Data entries:
════

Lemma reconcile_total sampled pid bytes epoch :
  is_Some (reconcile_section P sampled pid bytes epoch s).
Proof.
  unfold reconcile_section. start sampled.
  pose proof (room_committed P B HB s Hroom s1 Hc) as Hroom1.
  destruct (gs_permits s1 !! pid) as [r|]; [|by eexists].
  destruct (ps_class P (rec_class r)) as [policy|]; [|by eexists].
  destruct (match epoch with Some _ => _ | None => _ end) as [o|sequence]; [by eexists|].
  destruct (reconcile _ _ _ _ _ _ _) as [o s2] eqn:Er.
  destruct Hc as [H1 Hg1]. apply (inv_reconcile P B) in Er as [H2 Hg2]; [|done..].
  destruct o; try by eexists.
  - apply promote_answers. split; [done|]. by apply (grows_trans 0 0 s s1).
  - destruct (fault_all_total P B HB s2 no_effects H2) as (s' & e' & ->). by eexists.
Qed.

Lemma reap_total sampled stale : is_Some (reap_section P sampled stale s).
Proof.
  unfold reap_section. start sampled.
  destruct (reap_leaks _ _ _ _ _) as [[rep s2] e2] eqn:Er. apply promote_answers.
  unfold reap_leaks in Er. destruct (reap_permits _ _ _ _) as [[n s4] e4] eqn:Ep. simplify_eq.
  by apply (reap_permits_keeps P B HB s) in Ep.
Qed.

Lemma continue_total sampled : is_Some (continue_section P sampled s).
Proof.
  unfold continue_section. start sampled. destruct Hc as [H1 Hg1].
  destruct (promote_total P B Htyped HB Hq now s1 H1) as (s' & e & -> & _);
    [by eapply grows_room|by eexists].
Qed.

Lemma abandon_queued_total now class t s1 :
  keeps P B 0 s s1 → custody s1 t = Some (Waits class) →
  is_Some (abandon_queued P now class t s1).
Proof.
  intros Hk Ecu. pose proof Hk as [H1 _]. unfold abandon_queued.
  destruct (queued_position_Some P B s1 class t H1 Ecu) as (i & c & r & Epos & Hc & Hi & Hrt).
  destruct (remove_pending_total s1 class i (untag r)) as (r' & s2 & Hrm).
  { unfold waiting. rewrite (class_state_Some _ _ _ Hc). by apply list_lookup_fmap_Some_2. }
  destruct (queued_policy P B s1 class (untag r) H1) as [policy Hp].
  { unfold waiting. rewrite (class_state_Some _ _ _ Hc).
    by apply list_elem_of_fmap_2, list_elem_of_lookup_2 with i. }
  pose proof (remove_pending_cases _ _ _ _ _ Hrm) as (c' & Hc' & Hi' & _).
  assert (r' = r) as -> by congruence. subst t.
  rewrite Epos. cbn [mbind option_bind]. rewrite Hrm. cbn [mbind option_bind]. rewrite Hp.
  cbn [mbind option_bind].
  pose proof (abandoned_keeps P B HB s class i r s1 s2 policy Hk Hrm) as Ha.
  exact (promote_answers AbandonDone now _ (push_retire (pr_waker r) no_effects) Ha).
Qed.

════

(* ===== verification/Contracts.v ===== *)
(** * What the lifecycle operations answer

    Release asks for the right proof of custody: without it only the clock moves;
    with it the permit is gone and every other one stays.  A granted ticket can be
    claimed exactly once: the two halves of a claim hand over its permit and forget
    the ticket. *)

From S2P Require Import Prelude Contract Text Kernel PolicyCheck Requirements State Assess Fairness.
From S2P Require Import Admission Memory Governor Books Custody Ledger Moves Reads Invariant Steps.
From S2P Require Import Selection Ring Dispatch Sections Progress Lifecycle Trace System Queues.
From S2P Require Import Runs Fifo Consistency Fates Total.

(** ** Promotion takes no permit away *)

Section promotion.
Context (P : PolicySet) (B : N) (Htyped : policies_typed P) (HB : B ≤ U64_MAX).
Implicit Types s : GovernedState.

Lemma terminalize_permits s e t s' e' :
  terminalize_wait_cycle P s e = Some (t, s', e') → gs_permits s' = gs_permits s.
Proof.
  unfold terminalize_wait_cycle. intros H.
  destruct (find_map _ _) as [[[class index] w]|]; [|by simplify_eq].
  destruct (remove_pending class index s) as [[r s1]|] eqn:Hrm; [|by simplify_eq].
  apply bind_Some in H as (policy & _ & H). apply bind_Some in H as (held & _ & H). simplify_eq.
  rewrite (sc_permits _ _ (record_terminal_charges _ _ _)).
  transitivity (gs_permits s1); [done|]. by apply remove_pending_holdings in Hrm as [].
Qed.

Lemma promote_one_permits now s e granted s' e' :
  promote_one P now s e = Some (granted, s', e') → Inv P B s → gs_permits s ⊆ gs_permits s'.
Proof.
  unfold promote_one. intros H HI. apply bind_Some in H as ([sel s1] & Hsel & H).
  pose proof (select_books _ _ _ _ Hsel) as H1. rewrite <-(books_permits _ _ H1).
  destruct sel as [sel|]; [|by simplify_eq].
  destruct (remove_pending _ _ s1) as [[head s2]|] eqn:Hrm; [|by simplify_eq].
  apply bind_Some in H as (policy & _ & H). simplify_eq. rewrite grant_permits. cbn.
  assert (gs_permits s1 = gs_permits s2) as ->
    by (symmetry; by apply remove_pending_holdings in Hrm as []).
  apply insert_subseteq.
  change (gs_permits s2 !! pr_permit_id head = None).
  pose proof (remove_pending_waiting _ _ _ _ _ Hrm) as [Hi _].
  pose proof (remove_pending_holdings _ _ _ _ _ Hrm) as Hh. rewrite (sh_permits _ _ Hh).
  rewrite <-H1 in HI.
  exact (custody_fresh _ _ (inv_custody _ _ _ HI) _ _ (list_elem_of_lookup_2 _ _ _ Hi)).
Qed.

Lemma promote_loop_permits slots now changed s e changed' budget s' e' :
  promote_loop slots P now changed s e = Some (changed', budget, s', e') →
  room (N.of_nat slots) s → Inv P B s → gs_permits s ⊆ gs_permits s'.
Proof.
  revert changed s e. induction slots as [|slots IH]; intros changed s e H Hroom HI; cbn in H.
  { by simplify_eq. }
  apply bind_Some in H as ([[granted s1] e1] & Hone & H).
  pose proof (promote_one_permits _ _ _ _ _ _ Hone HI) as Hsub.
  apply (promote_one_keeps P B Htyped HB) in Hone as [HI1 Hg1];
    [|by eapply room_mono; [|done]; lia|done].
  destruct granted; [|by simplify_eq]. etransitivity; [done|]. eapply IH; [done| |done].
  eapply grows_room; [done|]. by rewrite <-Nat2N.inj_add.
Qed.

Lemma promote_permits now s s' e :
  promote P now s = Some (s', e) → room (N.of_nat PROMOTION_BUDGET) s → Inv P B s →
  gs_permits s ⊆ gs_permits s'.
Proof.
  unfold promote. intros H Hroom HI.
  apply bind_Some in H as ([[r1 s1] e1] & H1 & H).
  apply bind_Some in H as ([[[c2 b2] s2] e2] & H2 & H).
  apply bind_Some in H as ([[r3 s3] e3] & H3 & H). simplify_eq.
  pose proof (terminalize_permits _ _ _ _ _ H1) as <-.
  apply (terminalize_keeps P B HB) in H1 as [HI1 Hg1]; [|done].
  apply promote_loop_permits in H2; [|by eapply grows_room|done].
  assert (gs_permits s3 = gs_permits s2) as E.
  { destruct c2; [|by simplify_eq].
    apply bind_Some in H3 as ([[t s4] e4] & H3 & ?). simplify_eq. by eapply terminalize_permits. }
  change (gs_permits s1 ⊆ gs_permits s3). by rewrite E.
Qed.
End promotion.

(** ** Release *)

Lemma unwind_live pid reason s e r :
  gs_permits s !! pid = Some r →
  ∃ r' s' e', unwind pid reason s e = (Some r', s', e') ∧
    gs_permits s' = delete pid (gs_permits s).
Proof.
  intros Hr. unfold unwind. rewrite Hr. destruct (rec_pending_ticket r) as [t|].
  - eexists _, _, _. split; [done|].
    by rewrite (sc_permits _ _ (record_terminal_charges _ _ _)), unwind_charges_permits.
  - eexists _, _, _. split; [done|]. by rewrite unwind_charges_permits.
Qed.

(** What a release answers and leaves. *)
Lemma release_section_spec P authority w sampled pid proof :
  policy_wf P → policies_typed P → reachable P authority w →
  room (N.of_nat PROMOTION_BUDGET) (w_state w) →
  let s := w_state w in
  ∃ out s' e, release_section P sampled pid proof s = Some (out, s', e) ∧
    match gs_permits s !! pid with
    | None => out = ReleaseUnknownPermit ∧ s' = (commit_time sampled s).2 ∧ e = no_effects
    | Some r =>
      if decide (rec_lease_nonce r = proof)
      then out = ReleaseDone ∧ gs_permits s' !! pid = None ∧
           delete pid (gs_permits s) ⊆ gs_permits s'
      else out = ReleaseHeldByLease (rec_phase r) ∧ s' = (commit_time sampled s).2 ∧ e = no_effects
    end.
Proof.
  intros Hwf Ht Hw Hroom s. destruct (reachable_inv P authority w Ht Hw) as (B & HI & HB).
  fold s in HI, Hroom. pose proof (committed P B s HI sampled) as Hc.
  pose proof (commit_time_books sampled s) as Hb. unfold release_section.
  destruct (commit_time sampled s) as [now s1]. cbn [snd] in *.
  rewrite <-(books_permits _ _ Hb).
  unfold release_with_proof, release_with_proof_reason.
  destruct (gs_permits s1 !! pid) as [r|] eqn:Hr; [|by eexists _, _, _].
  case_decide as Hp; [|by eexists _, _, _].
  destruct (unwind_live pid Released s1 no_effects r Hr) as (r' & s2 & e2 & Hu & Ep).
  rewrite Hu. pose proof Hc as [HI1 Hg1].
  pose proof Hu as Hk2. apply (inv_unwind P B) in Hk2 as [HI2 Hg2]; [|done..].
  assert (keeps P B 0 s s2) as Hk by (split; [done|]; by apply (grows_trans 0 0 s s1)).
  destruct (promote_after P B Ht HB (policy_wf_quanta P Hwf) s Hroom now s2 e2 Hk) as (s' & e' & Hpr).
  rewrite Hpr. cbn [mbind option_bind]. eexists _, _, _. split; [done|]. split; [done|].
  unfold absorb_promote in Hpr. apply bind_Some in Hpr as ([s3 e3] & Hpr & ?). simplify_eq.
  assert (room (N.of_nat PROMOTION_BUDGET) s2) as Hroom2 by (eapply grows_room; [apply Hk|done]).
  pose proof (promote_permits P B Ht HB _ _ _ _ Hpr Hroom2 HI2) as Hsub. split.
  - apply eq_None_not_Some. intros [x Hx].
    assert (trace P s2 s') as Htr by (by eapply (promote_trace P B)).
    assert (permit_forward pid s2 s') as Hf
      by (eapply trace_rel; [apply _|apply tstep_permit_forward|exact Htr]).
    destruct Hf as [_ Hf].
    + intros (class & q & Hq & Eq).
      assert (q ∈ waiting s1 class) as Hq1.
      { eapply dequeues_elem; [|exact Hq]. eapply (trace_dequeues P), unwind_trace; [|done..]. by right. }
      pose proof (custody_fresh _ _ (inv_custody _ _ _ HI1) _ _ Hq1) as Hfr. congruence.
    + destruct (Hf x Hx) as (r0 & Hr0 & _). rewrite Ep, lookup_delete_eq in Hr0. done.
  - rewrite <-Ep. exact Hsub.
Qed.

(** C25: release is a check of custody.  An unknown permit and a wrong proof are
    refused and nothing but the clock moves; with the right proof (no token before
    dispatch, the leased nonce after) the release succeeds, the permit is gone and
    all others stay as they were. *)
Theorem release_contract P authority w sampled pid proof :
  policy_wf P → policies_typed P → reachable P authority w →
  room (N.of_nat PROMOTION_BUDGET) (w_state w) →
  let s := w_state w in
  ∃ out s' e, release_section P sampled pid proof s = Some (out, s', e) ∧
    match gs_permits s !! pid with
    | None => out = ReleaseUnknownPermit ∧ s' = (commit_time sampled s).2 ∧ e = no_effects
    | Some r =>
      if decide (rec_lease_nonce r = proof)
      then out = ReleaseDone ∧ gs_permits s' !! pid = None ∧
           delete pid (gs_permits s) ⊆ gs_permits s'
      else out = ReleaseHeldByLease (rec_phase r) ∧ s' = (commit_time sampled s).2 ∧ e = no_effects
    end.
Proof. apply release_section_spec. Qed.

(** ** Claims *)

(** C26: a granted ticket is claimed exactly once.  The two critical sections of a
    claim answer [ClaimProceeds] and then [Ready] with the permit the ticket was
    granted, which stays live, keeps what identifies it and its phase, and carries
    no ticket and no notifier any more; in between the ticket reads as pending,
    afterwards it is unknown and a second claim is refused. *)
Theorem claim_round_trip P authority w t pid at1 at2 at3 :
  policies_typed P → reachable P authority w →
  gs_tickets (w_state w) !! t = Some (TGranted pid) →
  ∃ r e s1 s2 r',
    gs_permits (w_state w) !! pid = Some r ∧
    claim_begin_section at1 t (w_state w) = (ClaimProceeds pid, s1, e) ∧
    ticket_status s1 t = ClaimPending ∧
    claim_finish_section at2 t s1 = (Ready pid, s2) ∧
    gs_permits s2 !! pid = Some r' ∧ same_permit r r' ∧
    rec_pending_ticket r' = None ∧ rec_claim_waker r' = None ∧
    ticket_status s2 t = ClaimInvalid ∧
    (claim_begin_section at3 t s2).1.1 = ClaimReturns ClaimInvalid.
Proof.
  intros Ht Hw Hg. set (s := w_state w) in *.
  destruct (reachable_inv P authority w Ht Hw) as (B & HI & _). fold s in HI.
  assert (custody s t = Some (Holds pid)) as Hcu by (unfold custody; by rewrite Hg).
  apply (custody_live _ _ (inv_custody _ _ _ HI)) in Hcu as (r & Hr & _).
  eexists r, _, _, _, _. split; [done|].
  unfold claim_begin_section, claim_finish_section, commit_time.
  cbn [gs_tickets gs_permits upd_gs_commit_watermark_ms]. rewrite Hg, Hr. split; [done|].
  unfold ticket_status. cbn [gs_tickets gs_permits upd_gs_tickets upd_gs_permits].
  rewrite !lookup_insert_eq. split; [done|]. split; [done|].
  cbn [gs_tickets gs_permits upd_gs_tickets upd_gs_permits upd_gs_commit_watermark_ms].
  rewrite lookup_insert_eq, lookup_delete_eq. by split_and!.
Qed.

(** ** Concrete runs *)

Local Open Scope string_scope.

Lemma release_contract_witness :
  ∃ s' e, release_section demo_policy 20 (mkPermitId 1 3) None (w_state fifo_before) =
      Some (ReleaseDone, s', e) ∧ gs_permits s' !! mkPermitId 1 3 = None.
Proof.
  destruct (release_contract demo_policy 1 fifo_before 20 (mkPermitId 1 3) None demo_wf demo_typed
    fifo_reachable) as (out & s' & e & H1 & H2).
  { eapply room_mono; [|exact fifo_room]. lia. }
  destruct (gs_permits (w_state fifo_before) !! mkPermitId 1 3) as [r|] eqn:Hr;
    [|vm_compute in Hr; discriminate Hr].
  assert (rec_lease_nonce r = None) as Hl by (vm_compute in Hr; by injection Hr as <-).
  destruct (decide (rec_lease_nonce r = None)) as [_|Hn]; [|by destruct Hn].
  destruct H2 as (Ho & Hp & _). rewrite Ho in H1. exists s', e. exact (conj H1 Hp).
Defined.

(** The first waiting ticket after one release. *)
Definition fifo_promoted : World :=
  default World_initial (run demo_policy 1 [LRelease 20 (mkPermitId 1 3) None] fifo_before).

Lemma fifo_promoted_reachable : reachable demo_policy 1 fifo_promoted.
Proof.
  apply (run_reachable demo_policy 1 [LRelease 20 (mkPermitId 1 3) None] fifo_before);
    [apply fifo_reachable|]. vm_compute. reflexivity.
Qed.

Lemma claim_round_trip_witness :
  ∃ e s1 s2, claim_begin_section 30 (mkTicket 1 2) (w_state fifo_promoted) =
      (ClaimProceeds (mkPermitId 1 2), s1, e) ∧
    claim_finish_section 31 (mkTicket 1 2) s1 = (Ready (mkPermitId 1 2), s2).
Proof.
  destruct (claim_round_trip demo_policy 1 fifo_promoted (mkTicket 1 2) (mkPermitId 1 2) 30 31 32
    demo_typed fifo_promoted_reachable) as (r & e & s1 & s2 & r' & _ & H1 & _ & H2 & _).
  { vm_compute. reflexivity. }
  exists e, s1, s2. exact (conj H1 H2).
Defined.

════

**Action item:**
Copy down every line of the entries containing the word "From".

**Answer for this exercise:**
From S2P Require Import Prelude Contract Text Kernel PolicyCheck Requirements State Assess Fairness.
From S2P Require Import Admission Memory Governor Books Custody Ledger Moves Reads Invariant Steps.
From S2P Require Import Selection Ring Dispatch Sections Progress Lifecycle Trace System Queues.
From S2P Require Import Runs Fifo Consistency Fates Total.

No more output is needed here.